3) I think current "split" function does not act as it is expected. May be it must act as PHP "explode" function - so you can give delimeter which would be used? |
|
Back to top |
|
|
brad Site Admin
Joined: 22 Feb 2004 Posts: 490 Location: Atlanta, GA USA
|
|
Back to top |
|
|
sean
Joined: 24 Jun 2004 Posts: 609 Location: Bay Area, CA
|
Posted: Wed Mar 08, 2006 12:02 pm Post subject: |
|
|
The algorithm I used is similar to the Knuth one except I begin comparing with pattern[0] and simply reduce the search string by pattern.length instead of matching against pattern[$-1] as I believe the Knuth version does. But it's obviously still broken. I'll fix it today and if you want to send me your rewrite then please do so. |
|
Back to top |
|
|
lightoze
Joined: 12 Feb 2006 Posts: 35
|
Posted: Wed Mar 08, 2006 12:08 pm Post subject: |
|
|
On quite small strings KMP is faster a bit, on large strings - otherwise. This algorithms has similar asymptotics.

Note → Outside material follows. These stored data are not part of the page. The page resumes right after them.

(* ===== verification/Messages.v ===== *)
(** * The engine's vocabulary: wire messages, inputs and actions

    Models rp-node/src/network/message.rs and the types of rp-node/src/contract.rs.
    The wire format is the one of the crate [postcard], which is not part of the
    repository: it is the class [Postcard]. *)

From S2P Require Import Prelude.
From S2P Require Import Maps.
From S2P Require Import Crypto.
From S2P Require Import Models.

(** ** message.rs *)

Section messages.
Context `{Crypto}.

Record SyncRequest : Type := mkSyncRequest {
  sync_from_height : Z;
  sync_to_height : Z;
}.

Record SyncResponse : Type := mkSyncResponse {
  sync_blocks : list Block;
  sync_has_more : bool;
  sync_next_height : option Z;
}.

Inductive AnnounceKind : Type :=
| NewTransaction (tx : Transaction)
| NewBlock (block : Block).

Record AnnounceRequest : Type := mkAnnounceRequest { announce_kind : AnnounceKind }.

Record AnnounceResponse : Type := mkAnnounceResponse { accepted : bool }.

Inductive NetworkMessage : Type :=
| MsgAnnounceRequest (r : AnnounceRequest)
| MsgSyncRequest (r : SyncRequest)
| MsgSyncResponse (r : SyncResponse)
| MsgAnnounceResponse (r : AnnounceResponse).

(** [AnnounceRequest::transaction] and [AnnounceRequest::block] *)
Definition announce_transaction (tx : Transaction) : AnnounceRequest :=
  mkAnnounceRequest (NewTransaction tx).
Definition announce_block (block : Block) : AnnounceRequest :=
  mkAnnounceRequest (NewBlock block).
End messages.

(** [postcard::to_allocvec] and [postcard::from_bytes] at a type. *)
Class Postcard (A : Type) : Type := {
  to_allocvec : A → option bytes;
  postcard_from_bytes : bytes → option A;
}.

(** [postcard::to_allocvec(self).expect(..)] *)
Definition message_to_bytes `{Postcard A} (m : A) : outcome bytes :=
  match to_allocvec m with
  | Some b => Ret b
  | None => Panic
  end.

(** [postcard::from_bytes(bytes).map_err(|_| message)] *)
Definition message_from_bytes `{Postcard A} (error : string) (b : bytes) : result A string :=
  match postcard_from_bytes b with
  | Some m => Ok m
  | None => Err error
  end.

Section codecs.
Context `{Crypto}.

Definition network_message_from_bytes `{Postcard NetworkMessage} :=
  message_from_bytes (A:=NetworkMessage) "invalid network message".
Definition sync_request_from_bytes `{Postcard SyncRequest} :=
  message_from_bytes (A:=SyncRequest) "invalid sync request".
Definition sync_response_from_bytes `{Postcard SyncResponse} :=
  message_from_bytes (A:=SyncResponse) "invalid sync response".
Definition announce_request_from_bytes `{Postcard AnnounceRequest} :=
  message_from_bytes (A:=AnnounceRequest) "invalid announce request".
Definition announce_response_from_bytes `{Postcard AnnounceResponse} :=
  message_from_bytes (A:=AnnounceResponse) "invalid announce response".

(** The blocks a message carries. *)
Definition message_blocks (m : NetworkMessage) : list Block :=
  match m with
  | MsgAnnounceRequest r => match announce_kind r with NewBlock b => [b] | _ => [] end
  | MsgSyncResponse r => sync_blocks r
  | _ => []
  end.

(** Serializing into a growable vector succeeds. *)
Class PostcardLaws (A : Type) `{Postcard A} : Prop := {
  to_allocvec_Some (m : A) : is_Some (to_allocvec m);
}.
End codecs.

(** ** contract.rs *)

Section contract.
Context `{Crypto}.

Inductive PersistCompletedType : Type := PersistedSnapshot | PersistedBlock.

Inductive NodeInput : Type :=
| Tick (now_ms : Z)
| PeerConnected (peer : bytes)
| PeerDisconnected (peer : bytes)
| FrameReceived (peer : bytes) (frame : bytes)
| LocalTransactionSubmitted (transaction : Transaction)
| StorageLoaded (block_hash : bytes) (state_bytes : option bytes)
| PersistCompleted (persist_type : PersistCompletedType)
| ImportRequested (peer : bytes) (from_height to_height : Z).

Inductive NodeAction : Type :=
| SendFrame (peer : bytes) (frame : bytes)
| BroadcastFrame (frame : bytes)
| PersistBlock (block : Block)
| PersistSnapshot (block_hash : bytes) (state_bytes : bytes)
| RequestBlocks (peer : bytes) (from_height to_height : Z)
| ScheduleWake (at_ms : Z)
| CancelWake
| DisconnectPeer (peer : bytes)
| ReportEvent (message : string)
| ActFrameReceived (peer : bytes)
| ActPersistCompleted (persist_type : PersistCompletedType)
| LoadSnapshot (block_hash : bytes).
End contract.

Also I have recently noticed, that pos argument is not useful, because using slicing is more clean. |
|
Back to top |
|
|
sean
Joined: 24 Jun 2004 Posts: 609 Location: Bay Area, CA
|
Posted: Wed Mar 08, 2006 12:46 pm Post subject: |
|
|
Good point regarding pos. Perhaps it should be removed.
As for split--I'm planning to include split and join from Phobos, and that's the only function I'd gotten to when 149 was released. So expect functions to split on whitespace, a single char pivot, and possibly a substring. Join will be much the same. |
|
Back to top |
|
|
sean
Joined: 24 Jun 2004 Posts: 609 Location: Bay Area, CA
|
Posted: Wed Mar 08, 2006 5:03 pm Post subject: |
|
|
I've checked in some updates to std.string, with more forthcoming. The code is generally just tightened up and bugs have been fixed. I've held off on switching to the Knuth algorithm for now as the memory allocation for prefixes can be problematic for very large strings, and I want these algorithms to be usable for all cases. I think it may be reasonable is to choose an appropriate implementation based on pattern length, so average-sized strings would use the Knuth algorithm and large strings would use the current algorithm. An alternative would be to provide both functions with different names so a user could choose the appropriate one for the situation.
[edit]
Ah, it was the Boyer-Moore algorithm I was recalling that simply indexes chars in the pattern. I suspect that it's faster than the KMP algorithm when there are few partial matches, and that the KMP algorithm is faster when there are many partial matches.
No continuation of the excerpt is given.